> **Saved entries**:
============
(* ===== verification/Schema.v ===== *)
(** The custom resource as the API server admits it: the validation and default markers of
    [api/v1alpha1/noderemediationpolicy_types.go], over the object as it is written in JSON, and its
    decoding into the Go types. *)

From S2P Require Import Prelude GoTime Regex Duration Types.
From Stdlib Require Import Ascii.
Import regex.

Module schema.

(** ** The object as written *)

Record raw_taint := mkRawTaint {
  key : string;
  value : option string;
  effect : string;
  timeAdded : option time.Time;
}.

Record raw_debounce := mkRawDebounce { enter : option string; exit : option string }.

(** [required] fields are plain; the selector has no rule of its own. *)
Record raw_spec := mkRawSpec {
  nodeSelector : option metav1.LabelSelector;
  condition_type : string;
  condition_status : option string;
  taint : option raw_taint;
  debounce : option raw_debounce;
  maxAffectedPercent : option (option Z);
}.

#[global] Instance raw_taint_eq_dec : EqDecision raw_taint.
Proof. solve_decision. Defined.

(** ** The [+kubebuilder:default] markers, applied where the enclosing object is present *)

Definition default_status : string := "True".
Definition default_enter : string := "60s".
Definition default_exit : string := "30s".
Definition default_percent : Z := 100.

Definition withDefaults (s : raw_spec) : raw_spec := {|
  nodeSelector := s.(nodeSelector);
  condition_type := s.(condition_type);
  condition_status := Some (default default_status s.(condition_status));
  taint := s.(taint);
  debounce :=
    (fun d => mkRawDebounce (Some (default default_enter d.(enter)))
                (Some (default default_exit d.(exit)))) <$> s.(debounce);
  maxAffectedPercent := (fun g => Some (default default_percent g)) <$> s.(maxAffectedPercent);
|}.

(** ** The patterns *)

Definition between (lo hi c : ascii) : bool :=
  (N_of_ascii lo <=? N_of_ascii c)%N && (N_of_ascii c <=? N_of_ascii hi)%N.

Definition lower_alnum (c : ascii) : bool := between "a" "z" c || between "0" "9" c.
Definition lower_alnum_dash (c : ascii) : bool := Ascii.eqb c "-" || lower_alnum c.
Definition alnum (c : ascii) : bool := between "A" "Z" c || between "a" "z" c || between "0" "9" c.
Definition name_char (c : ascii) : bool :=
  Ascii.eqb c "-" || alnum c || Ascii.eqb c "_" || Ascii.eqb c ".".

(** A DNS label, the prefix with its slash, and the name of at most 63 bytes. *)
Definition label_re : re :=
  Cat (Class lower_alnum) (opt (Cat (Star (Class lower_alnum_dash)) (Class lower_alnum))).
Definition prefix_re : re := Cat label_re (Cat (Star (Cat (char ".") label_re)) (char "/")).
Definition name_re : re :=
  Cat (Class alnum) (opt (Cat (upto (Class name_char) 61) (Class alnum))).
Definition key_re : re := Cat (opt prefix_re) name_re.
Definition value_re : re := opt name_re.

(** One to six digits and a fraction, or a fraction alone; then a unit. *)
Definition digits_re : re := plus (Class duration.is_digit).
Definition number_re : re :=
  Alt (Cat (upto1 (Class duration.is_digit) 6) (opt (Cat (char ".") digits_re)))
      (Cat (char ".") digits_re).
Definition units : list string :=
  ["ns"; "us"; duration.micro_sign +:+ "s"; "ms"; "s"; "m"; "h"]%string.
Definition unit_re : re := foldr (fun u r => Alt (lit (duration.to_bytes u)) r) Empty units.
Definition duration_re : re := plus (Cat number_re unit_re).

(** CEL's [s.matches(p)] and [s.size()]; where a size is taken the text is ASCII. *)
Definition full_match (r : re) (s : string) : bool := matchb r (duration.to_bytes s).
Definition size (s : string) : Z := len (duration.to_bytes s).

(** ** The rules *)

Definition typeRule (s : raw_spec) : bool := 1 <=? size s.(condition_type).

Definition statusRule (s : raw_spec) : bool :=
  match s.(condition_status) with
  | Some st => bool_decide (st ∈ ["True"; "False"; "Unknown"]%string)
  | None => true
  end.

Definition remediationsRule (s : raw_spec) : bool := bool_decide (is_Some s.(taint)).

Definition effectRule (t : raw_taint) : bool :=
  bool_decide (t.(effect) ∈ ["NoSchedule"; "PreferNoSchedule"; "NoExecute"]%string).
Definition keyRule (t : raw_taint) : bool := full_match key_re t.(key) && (size t.(key) <=? 317).
Definition valueRule (t : raw_taint) : bool :=
  match t.(value) with Some v => full_match value_re v | None => true end.

(** [self == oldSelf]: a transition rule, judged where there is an old taint. *)
Definition immutableRule (old : option raw_taint) (t : raw_taint) : bool :=
  match old with Some o => bool_decide (t = o) | None => true end.

Definition durationRule (s : string) : bool := full_match duration_re s.
Definition debounceRule (d : raw_debounce) : bool :=
  match d.(enter) with Some s => durationRule s | None => true end
  && match d.(exit) with Some s => durationRule s | None => true end.

Definition percentRule (m : Z) : bool := (0 <=? m) && (m <=? 100).

(** The rules on one object, and those that compare it with the stored one. *)
Definition well_formed (s : raw_spec) : bool :=
  typeRule s && statusRule s && remediationsRule s
  && match s.(taint) with Some t => effectRule t && keyRule t && valueRule t | None => true end
  && match s.(debounce) with Some d => debounceRule d | None => true end
  && match s.(maxAffectedPercent) with Some (Some m) => percentRule m | _ => true end.

Definition transition (old : option raw_spec) (s : raw_spec) : bool :=
  match s.(taint) with Some t => immutableRule (old ≫= taint) t | None => true end.

(** What a create ([old] is [None]) or an update stores, if the rules of the CRD admit it.  This is the
    schema's verdict alone: where the validating webhook is served, the API server then sends it the
    object, which it decodes and whose taint key it checks ([Webhook]); an object is stored if both
    admit it. *)
Definition admission (old : option raw_spec) (s : raw_spec) : option raw_spec :=
  let s := withDefaults s in
  if well_formed s && transition old s then Some s else None.

(** The stored object after a sequence of updates, the rejected ones without effect. *)
Definition updated (s : raw_spec) (requests : list raw_spec) : raw_spec :=
  foldl (fun s r => default s (admission (Some s) r)) s requests.

(** ** Decoding *)
Section decode.

(** [metav1.Duration]'s. *)
Context (UnmarshalJSON : string -> duration.parse_error + time.Duration).

Definition decodeDuration (s : option string) : duration.parse_error + option time.Duration :=
  match s with
  | None => inr None
  | Some s => match UnmarshalJSON s with inl e => inl e | inr d => inr (Some d) end
  end.

Definition decodeTaint (t : raw_taint) : corev1.Taint :=
  corev1.mkTaint t.(key) (default EmptyString t.(value)) t.(effect) t.(timeAdded).

Definition decodeDebounce (d : option raw_debounce) : duration.parse_error + v1alpha1.Debounce :=
  match d with
  | None => inr (v1alpha1.mkDebounce None None)
  | Some d =>
      match decodeDuration d.(enter), decodeDuration d.(exit) with
      | inl e, _ => inl e
      | inr _, inl e => inl e
      | inr en, inr ex => inr (v1alpha1.mkDebounce en ex)
      end
  end.

Definition decode (s : raw_spec) : duration.parse_error + v1alpha1.NodeRemediationPolicySpec :=
  match decodeDebounce s.(debounce) with
  | inl e => inl e
  | inr d => inr {|
      v1alpha1.Spec_NodeSelector := s.(nodeSelector);
      v1alpha1.Spec_Condition :=
        v1alpha1.mkConditionMatch s.(condition_type) (default EmptyString s.(condition_status));
      v1alpha1.Spec_Remediations := v1alpha1.mkRemediations (decodeTaint <$> s.(taint));
      v1alpha1.Spec_Debounce := d;
      v1alpha1.Spec_Guard := v1alpha1.mkGuard (default None s.(maxAffectedPercent)) |}
  end.

End decode.

(** ** What the patterns say *)

(** A dot-separated sequence of labels. *)
Definition dns_label (s : list ascii) : Prop := delimited lower_alnum lower_alnum_dash s.
Definition dns_subdomain (s : list ascii) : Prop :=
  exists x l, dns_label x /\ Forall dns_label l /\ s = x ++ mjoin (cons "."%char <$> l).

Definition label_value (s : list ascii) : Prop := delimited alnum name_char s /\ (length s <= 63)%nat.

(** A valid Kubernetes qualified name: a name, or a DNS subdomain of at most 253 bytes, a slash and a
    name. *)
Definition qualified_name (s : list ascii) : Prop :=
  exists n, label_value n
    /\ (s = n \/ exists p, dns_subdomain p /\ len p <= 253 /\ s = p ++ "/"%char :: n).

Lemma lower_alnum_dash_alnum c : lower_alnum c = true -> lower_alnum_dash c = true.
Proof. unfold lower_alnum_dash. intros ->. apply orb_true_r. Qed.

Lemma name_char_alnum c : alnum c = true -> name_char c = true.
Proof. unfold name_char. intros ->. by rewrite orb_true_r. Qed.

Lemma matches_label s : matches label_re s <-> dns_label s.
Proof. apply matches_delimited, lower_alnum_dash_alnum. Qed.

Lemma matches_name s : matches name_re s <-> label_value s.
Proof. apply matches_delimited_upto, name_char_alnum. Qed.

Lemma matches_dotted_labels s :
  matches (Star (Cat (char ".") label_re)) s <-> exists l, Forall dns_label l /\ s = mjoin (cons "."%char <$> l).
Proof.
  rewrite matches_star_iff. split.
  - intros (l & -> & Hl). induction Hl as [|x l Hx _ (l' & Hl' & IH)]; [by exists []|].
    apply matches_cat_iff in Hx as (s1 & s2 & -> & ->%matches_char & Hs2%matches_label).
    exists (s2 :: l'). split; [by constructor|]. simpl. by rewrite IH.
  - intros (l & Hl & ->). exists (cons "."%char <$> l). split; [done|].
    apply Forall_fmap. eapply Forall_impl; [exact Hl|]. intros x Hx.
    apply matches_cat_iff. exists ["."%char], x. by rewrite matches_char, matches_label.
Qed.

Lemma matches_prefix s : matches prefix_re s <-> exists p, dns_subdomain p /\ s = p ++ ["/"%char].
Proof.
  unfold prefix_re, dns_subdomain. split.
  - intros (x & s2 & -> & Hx%matches_label & Hs2)%matches_cat_iff.
    apply matches_cat_iff in Hs2 as (s3 & s4 & -> & (l & Hl & ->)%matches_dotted_labels & ->%matches_char).
    eexists. split; [by exists x, l|]. by rewrite app_assoc.
  - intros (p & (x & l & Hx & Hl & ->) & ->). rewrite <- app_assoc.
    apply matches_cat; [by apply matches_label|]. apply matches_cat; [|by apply matches_char].
    apply matches_dotted_labels. by exists l.
Qed.

(** A duration is a sequence of numbers with units. *)
Definition component_written (c : duration.component) : Prop :=
  duration.written 6 c /\ c.(duration.unit) ∈ units.

Lemma units_known u : u ∈ units -> is_Some (duration.assoc duration.unitMap u).
Proof. unfold units. rewrite !elem_of_cons, elem_of_nil. intros H. by repeat destruct H as [->|H]. Qed.

Lemma matches_unit s : matches unit_re s <-> exists u, u ∈ units /\ s = duration.to_bytes u.
Proof.
  unfold unit_re. induction units as [|u l IH]; simpl.
  - rewrite matches_empty_iff. split; [done|]. by intros (u & ?%elem_of_nil & _).
  - rewrite matches_alt_iff, IH, matches_lit. setoid_rewrite elem_of_cons. naive_solver.
Qed.

Lemma matches_number s :
  matches number_re s <->
  exists w f, s = w ++ duration.point (duration.mkComponent w f EmptyString)
    /\ duration.digits w /\ (length w <= 6)%nat
    /\ match f with Some ds => ds <> [] /\ duration.digits ds | None => w <> [] end.
Proof.
  unfold number_re, digits_re, duration.point. cbn [duration.fraction].
  assert (forall t, matches (Cat (char ".") (plus (Class duration.is_digit))) t
            <-> exists ds, t = "."%char :: ds /\ ds <> [] /\ duration.digits ds) as Hpoint.
  { intros t. split.
    - intros (x & ds & -> & ->%matches_char & Hds%matches_plus_class)%matches_cat_iff. by exists ds.
    - intros (ds & -> & Hds). apply (matches_cat _ _ ["."%char]); [by apply matches_char|].
      by apply matches_plus_class. }
  rewrite matches_alt_iff, matches_cat_iff, Hpoint. setoid_rewrite matches_opt.
  setoid_rewrite Hpoint. setoid_rewrite matches_upto1_class. unfold all_in. split.
  - intros [(w & s2 & -> & (Hne & Hw & Hl) & [->|(ds & -> & Hds)])|(ds & -> & Hds)].
    + by exists w, None.
    + by exists w, (Some ds).
    + exists [], (Some ds). split_and!; [done|constructor|simpl; lia|apply Hds|apply Hds].
  - intros (w & [ds|] & -> & Hw & Hl & Hf).
    + destruct w as [|c w]; [right; by exists ds|].
      left. exists (c :: w), ("."%char :: ds). split_and!; [done|done|done|done|]. right. by exists ds.
    + left. exists w, []. split_and!; try done. by left.
Qed.

Lemma matches_component s :
  matches (Cat number_re unit_re) s <-> exists c, component_written c /\ s = duration.render c.
Proof.
  rewrite matches_cat_iff. setoid_rewrite matches_number. setoid_rewrite matches_unit.
  unfold component_written, duration.written, duration.render. split.
  - intros (s1 & s2 & -> & (w & f & -> & Hw & Hl & Hf) & u & Hu & ->).
    exists (duration.mkComponent w f u). simpl. split_and!; try done; [by apply units_known|].
    unfold duration.point. simpl. by rewrite app_assoc.
  - intros ([w f u] & ((Hw & Hl & Hf & _) & Hu) & ->). simpl in *.
    eexists _, _. split_and!; [by rewrite app_assoc|by exists w, f|by exists u].
Qed.

Lemma durationRule_spec s :
  durationRule s = true <->
  exists cs, cs <> [] /\ Forall component_written cs /\ duration.to_bytes s = duration.render_all cs.
Proof.
  unfold durationRule, full_match, duration_re, duration.render_all. rewrite matchb_spec, matches_plus. split.
  - intros (l & Hne & -> & Hl).
    assert (exists cs, Forall component_written cs /\ l = duration.render <$> cs) as (cs & Hcs & ->).
    { clear Hne. induction Hl as [|x l (c & Hc & ->)%matches_component _ (cs & Hcs & ->)]; [by exists []|].
      exists (c :: cs). split; [by constructor|done]. }
    exists cs. split_and!; [by intros ->|done|done].
  - intros (cs & Hne & Hcs & Heq). exists (duration.render <$> cs). split_and!; [by destruct cs|done|].
    apply Forall_fmap. eapply Forall_impl; [exact Hcs|]. intros c Hc. apply matches_component. by exists c.
Qed.

Lemma component_written_6 cs : Forall component_written cs -> Forall (duration.written 6) cs.
Proof. intros H. eapply Forall_impl; [exact H|]. by intros c []. Qed.

End schema.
============
> **TASK PROMPT**: Would you retype exactly the lines above, from the line with "c || Ascii.eqb" to the line with "Cat (Class lower_alnum)", with both end lines kept and nothing more?

> **RESULT FOR THIS EXERCISE**:
  Ascii.eqb c "-" || alnum c || Ascii.eqb c "_" || Ascii.eqb c ".".

(** A DNS label, the prefix with its slash, and the name of at most 63 bytes. *)
Definition label_re : re :=
  Cat (Class lower_alnum) (opt (Cat (Star (Class lower_alnum_dash)) (Class lower_alnum))).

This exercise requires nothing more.